En una entrevista reciente con The New York Times, Laszlo Bock, el director de recursos humanos de Google, afirmó que esta compañía no busca necesariamente profesionales con diploma porque, según dice, “las habilidades de una persona en su trabajo no tiene ninguna relación con las que se exigen en la universidad”. Así como para Google, e igualmente para la empresa Confecciones Yudy, pasar por una universidad no garantiza ciertas competencias necesarias en el mundo laboral contemporáneo, se podría decir que la universidad no purga a las personas de ser mezquinas. Sólo basta con hacer un conteo de diplomas en el pabellón de políticos de La Picota para confirmarlo.

La ética, como el reconocimiento de que cada ser humano es un fin en sí mismo y no un medio para otros fines, hace parte fundamental del ejercicio profesional (y difícilmente se pueda aprender en una materia del pensum); para la muestra el botón, o más bien la perla de video que sacó a la luz Vicky Dávila, demostrando que en el periodismo también es fácil pasar por encima de otros para favorecerse personalmente, y así mismo seguramente habrá médicos, ingenieros, contadores, etcétera, muy cuestionables. Sin embargo, el caso de los abogados resulta particularmente simbólico, y, sobre todo, paradójico.

Se supone que estos profesionales son los encargados de velar por el cumplimiento de las leyes y, en efecto, al ser el lenguaje muchas veces tan susceptible a interpretaciones, son algunos de ellos quienes se especializan en manipularlo para que las leyes terminen aplicándose al acomodo de algunos y a intereses no necesariamente nobles. A fin de cuentas, una de las cosas que más nos permiten tener claras los abogados es que “legalidad” no es sinónimo de justicia.

Aquellos que hemos tenido la oportunidad de ver la serie de televisión “Breaking Bad”, o su secuela “Better Call Saul”, podemos identificar bien, a través del leguleyo y caricaturesco Saul Goodman, cómo se pueden acomodar las leyes, guardadas las obvias proporciones entre la realidad y la ficción, y así darnos cuenta cómo la falta de ética con frecuencia termina torciendo hasta el derecho. Y ni siquiera hay que ir a la televisión, sólo basta con una mirada a la cotidianidad.
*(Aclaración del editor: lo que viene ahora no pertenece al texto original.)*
Lemma open_ok now ts pv input : preserves emergency_ok (open now ts pv input).
Proof.
  intros r Hr. unfold open. inv_run. run_sweep Hok. inv_run. simpl. to_prop.
  destruct Hok as [Hwf Hc Ha].
  match goal with H : resolveExpiry _ _ _ _ = Ok _ |- _ =>
    apply resolveExpiry_ok in H as [Hlo Hhi] end.
  simpl in Hlo. specialize (Hhi eq_refl). split; simpl; [by apply jm_wf_set|lia|].
  intros id0 act0. rewrite jm_get_set. destruct (decide _) as [<-|]; cycle 1.
  { intros (? & ? & ?)%Ha. split_and!; [done|lia|lia|done]. }
  intros [= <-]. split_and!; [done|lia|lia|].
  split; unfold maxRenewals; simpl; try done; [lia..|].
  match goal with |- match ?k with _ => _ end => destruct k end; simpl in *; to_prop;
    repeat match goal with H : bool_decide (_ = _) && _ = false |- _ =>
      rewrite bool_decide_eq_true_2 in H by done; simpl in H; to_prop end; auto.
Qed.

(** An action found after the sweep is stored under its id. *)
Lemma found_action r id a :
  emergency_ok r → jm_get id (actions r) = Some a →
  ea_id a = id ∧ jm_get (ea_id a) (actions r) = Some a ∧ action_ok a.
Proof. intros Hok Hget. destruct (eo_action _ Hok _ _ Hget) as (<- & _ & ?). done. Qed.

Lemma review_ok rec ts now id who dec att :
  preserves emergency_ok (review rec ts now id who dec att).
Proof.
  intros r Hr. unfold review. inv_run. run_sweep Hok. unfold requireAction. inv_run.
  match goal with H : jm_get _ _ = Some ?x |- _ =>
    destruct (found_action _ _ _ Hok H) as (_ & Hget & Ha); rename x into act end.
  apply run_require_or.
  { eapply put_ok; [done..|]. split; simpl; apply Ha. }
  intros ?. cbv zeta. inv_run. to_prop. eapply put_ok; [done|done|by destruct dec|].
  assert (act.(ea_status) = EActive) as Hact by done.
  assert (ds_publishedAt (ea_disclosure act) ≠ None → False) as Hp.
  { intros Hp%(ao_closed _ Ha). unfold isOpen in Hp. by rewrite Hact in Hp. }
  destruct dec; split; simpl; try apply Ha; try tauto.
  all: try done. intros _. split; [done|]. eexists. split; [done|congruence].
Qed.

Lemma renew_ok ts now id who e d : preserves emergency_ok (renew ts now id who e d).
Proof.
  intros r Hr. unfold renew. inv_run. run_sweep Hok. unfold requireAction. inv_run. to_prop.
  match goal with H : jm_get _ _ = Some ?x |- _ =>
    destruct (found_action _ _ _ Hok H) as (_ & Hget & Ha); rename x into act end.
  match goal with H : resolveExpiry _ _ _ _ = Ok _ |- _ =>
    apply resolveExpiry_ok in H as [Hlo _] end. simpl in Hlo.
  eapply put_ok; [done..|]. destruct Ha as [A1 A2 A3 A4 A5 A6].
  split; simpl; try done; try lia.
  intros Hp%A5. unfold isOpen in *.
  match goal with H : ea_status act = EReviewed |- _ => by rewrite H in Hp end.
Qed.

Lemma revoke_ok ts now id who why : preserves emergency_ok (revoke ts now id who why).
Proof.
  intros r Hr. unfold revoke. inv_run. run_sweep Hok. unfold requireAction. inv_run.
  match goal with H : jm_get _ _ = Some ?x |- _ =>
    destruct (found_action _ _ _ Hok H) as (_ & Hget & Ha) end.
  eapply put_ok; [done..|]. split; simpl; try done; apply Ha.
Qed.

Lemma publishDisclosure_ok ts now id summary who :
  preserves emergency_ok (publishDisclosure ts now id summary who).
Proof.
  intros r Hr. unfold publishDisclosure. inv_run. run_sweep Hok. unfold requireAction.
  inv_run. to_prop.
  match goal with H : jm_get _ _ = Some ?x |- _ =>
    destruct (found_action _ _ _ Hok H) as (_ & Hget & Ha) end.
  eapply put_ok; [done..|]. split; simpl; try apply Ha. done.
Qed.

Lemma run_em_ok op r : emergency_ok r → emergency_ok (run_em op r).
Proof.
  destruct op; simpl; intros Hr; [by apply open_ok|by apply review_ok|by apply renew_ok|
    by apply revoke_ok|by apply publishDisclosure_ok|by apply sweepAll_ok].
Qed.

Lemma em_reachable_ok r : em_reachable r → emergency_ok r.
Proof.
  intros [ops ->]. assert (emergency_ok newEmergency) as H
    by (split; [apply jm_wf_empty|done|done]).
  revert H. generalize newEmergency. induction ops as [|op ops IH]; intros r Hr; [done|].
  apply IH. by apply run_em_ok.
Qed.

(** ** What the registry promises *)

Lemma overlays_halted l o :
  ov_halted (foldl addOverlay o l) = true ↔
  ov_halted o = true ∨ ∃ a, a ∈ l ∧ isOpen a = true ∧ ea_kind a = HaltPublishing.
Proof.
  revert o. induction l as [|a l IH]; intros o; simpl; [set_solver|]. rewrite IH.
  unfold addOverlay. destruct (isOpen a) eqn:E; simpl.
  - rewrite orb_true_iff, bool_decide_eq_true. set_solver.
  - set_solver by congruence.
Qed.

Lemma overlays_assets l o x :
  x ∈ ov_assets (foldl addOverlay o l) ↔
  x ∈ ov_assets o ∨
  ∃ a, a ∈ l ∧ isOpen a = true ∧ ea_kind a = PauseFeed ∧ ea_asset a = Some x ∧ x ≠ EmptyString.
Proof.
  revert o. induction l as [|a l IH]; intros o; simpl; [set_solver|]. rewrite IH.
  assert (x ∈ ov_assets (addOverlay o a) ↔ x ∈ ov_assets o ∨
    isOpen a = true ∧ ea_kind a = PauseFeed ∧ ea_asset a = Some x ∧ x ≠ EmptyString) as ->.
  { unfold addOverlay. destruct (isOpen a); simpl; [|naive_solver].
    destruct (bool_decide (ea_kind a = PauseFeed)) eqn:Ek; to_prop; simpl; [|naive_solver].
    destruct (ea_asset a) as [y|]; simpl; [|naive_solver].
    destruct (bool_decide (y = EmptyString)) eqn:Ey; to_prop; simpl; set_solver. }
  set_solver.
Qed.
En el país de los De la Espriella, los Lombana, los Granados, entre muchos más, está claro que el concepto de legalidad no está obligatoriamente atado al de justicia, entendida como dar a cada cual lo que se merece. También está claro que esa sacralización que otrora se hizo de los abogados (y en su momento de los médicos y los sacerdotes) debería replantearse, porque suele pasar que los que trabajan de lleno con las leyes, son los expertos en hacerles el quiebre y blindarse para favorecer intereses específicos, no necesariamente deseables.

Abogados de aquellos hay hasta en las «mejores» familias, por eso es bueno no andar pregonando a los cuatro vientos que “los buenos somos más”, porque vaya uno a saber… A fin de cuentas, no hay programa universitario, por muy prestigioso que sea, ni carrera profesional que garantice que sus graduados son buenas personas. Ya va siendo hora de llamar a tantos «doctores» encorbatados por su nombre: tramposos.